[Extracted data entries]
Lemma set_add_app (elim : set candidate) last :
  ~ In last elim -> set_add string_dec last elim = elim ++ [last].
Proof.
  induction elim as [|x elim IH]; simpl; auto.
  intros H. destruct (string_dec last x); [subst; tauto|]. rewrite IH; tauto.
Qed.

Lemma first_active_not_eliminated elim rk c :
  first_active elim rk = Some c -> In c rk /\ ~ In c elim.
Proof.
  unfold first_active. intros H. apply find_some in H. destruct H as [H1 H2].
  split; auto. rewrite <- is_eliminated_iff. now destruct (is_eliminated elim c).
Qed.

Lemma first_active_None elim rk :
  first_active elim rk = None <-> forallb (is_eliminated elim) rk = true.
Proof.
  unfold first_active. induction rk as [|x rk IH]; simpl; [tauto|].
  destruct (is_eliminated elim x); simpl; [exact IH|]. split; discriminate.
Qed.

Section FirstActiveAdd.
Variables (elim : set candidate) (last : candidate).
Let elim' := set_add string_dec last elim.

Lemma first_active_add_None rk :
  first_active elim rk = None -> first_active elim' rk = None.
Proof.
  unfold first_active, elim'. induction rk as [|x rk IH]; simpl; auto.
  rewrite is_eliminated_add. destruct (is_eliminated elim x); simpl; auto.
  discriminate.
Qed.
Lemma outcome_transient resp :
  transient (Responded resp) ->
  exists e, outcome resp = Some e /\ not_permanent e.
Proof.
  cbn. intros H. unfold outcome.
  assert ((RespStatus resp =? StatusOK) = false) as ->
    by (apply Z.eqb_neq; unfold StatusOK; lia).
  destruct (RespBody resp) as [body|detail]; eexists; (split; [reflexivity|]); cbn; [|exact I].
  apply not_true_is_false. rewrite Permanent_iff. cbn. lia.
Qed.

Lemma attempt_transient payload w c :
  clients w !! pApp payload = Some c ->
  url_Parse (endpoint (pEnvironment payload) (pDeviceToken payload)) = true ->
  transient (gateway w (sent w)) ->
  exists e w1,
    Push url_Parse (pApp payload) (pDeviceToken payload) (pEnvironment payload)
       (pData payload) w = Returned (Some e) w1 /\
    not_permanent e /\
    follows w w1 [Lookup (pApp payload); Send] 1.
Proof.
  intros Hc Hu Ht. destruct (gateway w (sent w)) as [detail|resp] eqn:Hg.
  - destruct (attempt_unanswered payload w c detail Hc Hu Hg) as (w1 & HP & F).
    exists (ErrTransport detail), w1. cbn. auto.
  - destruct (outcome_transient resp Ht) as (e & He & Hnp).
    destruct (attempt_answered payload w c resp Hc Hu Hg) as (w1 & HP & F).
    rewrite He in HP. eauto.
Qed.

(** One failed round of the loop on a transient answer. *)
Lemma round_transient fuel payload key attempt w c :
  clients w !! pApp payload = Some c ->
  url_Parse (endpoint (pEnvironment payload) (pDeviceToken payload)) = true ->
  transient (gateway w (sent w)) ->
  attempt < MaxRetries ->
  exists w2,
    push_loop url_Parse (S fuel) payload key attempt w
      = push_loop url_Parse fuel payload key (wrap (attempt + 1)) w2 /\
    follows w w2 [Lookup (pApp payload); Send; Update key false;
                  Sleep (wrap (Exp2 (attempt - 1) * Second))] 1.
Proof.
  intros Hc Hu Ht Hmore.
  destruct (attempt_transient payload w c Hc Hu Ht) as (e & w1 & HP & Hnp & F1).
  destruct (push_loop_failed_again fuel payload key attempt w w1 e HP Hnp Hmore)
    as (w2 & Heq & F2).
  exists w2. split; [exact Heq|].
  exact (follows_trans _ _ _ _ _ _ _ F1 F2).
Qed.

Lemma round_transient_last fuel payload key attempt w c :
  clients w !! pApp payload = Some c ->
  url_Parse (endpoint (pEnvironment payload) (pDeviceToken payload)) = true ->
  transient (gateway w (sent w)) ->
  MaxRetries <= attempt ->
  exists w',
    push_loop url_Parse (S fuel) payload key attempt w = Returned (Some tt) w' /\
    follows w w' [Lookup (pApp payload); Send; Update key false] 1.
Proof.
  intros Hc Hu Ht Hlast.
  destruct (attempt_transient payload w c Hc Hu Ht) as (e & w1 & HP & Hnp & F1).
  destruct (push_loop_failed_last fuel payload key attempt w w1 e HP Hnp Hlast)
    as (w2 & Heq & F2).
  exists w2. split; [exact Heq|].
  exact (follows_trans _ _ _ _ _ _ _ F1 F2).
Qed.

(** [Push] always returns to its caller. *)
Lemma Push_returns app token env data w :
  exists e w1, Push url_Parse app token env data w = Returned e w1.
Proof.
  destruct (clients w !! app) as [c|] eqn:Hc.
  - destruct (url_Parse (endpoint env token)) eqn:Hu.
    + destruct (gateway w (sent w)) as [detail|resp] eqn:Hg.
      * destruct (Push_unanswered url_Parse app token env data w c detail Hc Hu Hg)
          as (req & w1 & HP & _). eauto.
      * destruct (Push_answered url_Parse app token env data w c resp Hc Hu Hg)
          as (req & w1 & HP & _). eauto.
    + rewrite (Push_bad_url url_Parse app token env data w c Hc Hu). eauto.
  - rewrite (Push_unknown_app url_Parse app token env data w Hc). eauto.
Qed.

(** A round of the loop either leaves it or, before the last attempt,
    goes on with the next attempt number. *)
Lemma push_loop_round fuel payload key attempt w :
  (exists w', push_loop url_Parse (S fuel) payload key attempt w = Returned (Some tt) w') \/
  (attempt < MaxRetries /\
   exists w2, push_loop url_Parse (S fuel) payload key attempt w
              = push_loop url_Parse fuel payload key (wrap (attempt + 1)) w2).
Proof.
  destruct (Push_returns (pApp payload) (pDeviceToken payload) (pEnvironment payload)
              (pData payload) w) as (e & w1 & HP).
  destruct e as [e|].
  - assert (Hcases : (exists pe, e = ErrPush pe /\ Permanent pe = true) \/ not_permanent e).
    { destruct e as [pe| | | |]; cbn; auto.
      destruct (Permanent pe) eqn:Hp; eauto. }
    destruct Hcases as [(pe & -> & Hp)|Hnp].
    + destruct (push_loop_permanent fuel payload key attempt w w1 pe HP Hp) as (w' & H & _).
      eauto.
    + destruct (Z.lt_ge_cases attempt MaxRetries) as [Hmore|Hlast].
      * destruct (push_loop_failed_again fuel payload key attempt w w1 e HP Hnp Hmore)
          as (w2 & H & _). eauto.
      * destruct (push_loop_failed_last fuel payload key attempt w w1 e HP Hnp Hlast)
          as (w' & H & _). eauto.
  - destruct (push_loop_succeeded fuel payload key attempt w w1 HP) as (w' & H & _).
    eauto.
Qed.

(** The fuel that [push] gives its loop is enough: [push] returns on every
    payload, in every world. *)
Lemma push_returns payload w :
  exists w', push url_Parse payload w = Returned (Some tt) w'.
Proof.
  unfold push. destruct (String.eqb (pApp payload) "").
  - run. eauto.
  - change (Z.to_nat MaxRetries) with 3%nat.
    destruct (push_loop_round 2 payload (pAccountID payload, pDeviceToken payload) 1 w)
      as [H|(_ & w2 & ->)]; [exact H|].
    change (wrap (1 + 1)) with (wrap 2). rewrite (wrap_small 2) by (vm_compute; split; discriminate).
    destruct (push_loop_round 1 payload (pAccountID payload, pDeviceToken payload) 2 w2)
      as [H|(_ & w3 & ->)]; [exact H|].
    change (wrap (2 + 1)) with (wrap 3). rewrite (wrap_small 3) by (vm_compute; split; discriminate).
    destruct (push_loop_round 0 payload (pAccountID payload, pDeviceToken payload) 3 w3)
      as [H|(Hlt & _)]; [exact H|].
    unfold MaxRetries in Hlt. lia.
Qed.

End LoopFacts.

WORK ITEM →
Note every line above where the string "candidate" shows up, and copy those lines.

EXPECTED OUTPUT →
Lemma set_add_app (elim : set candidate) last :
Variables (elim : set candidate) (last : candidate).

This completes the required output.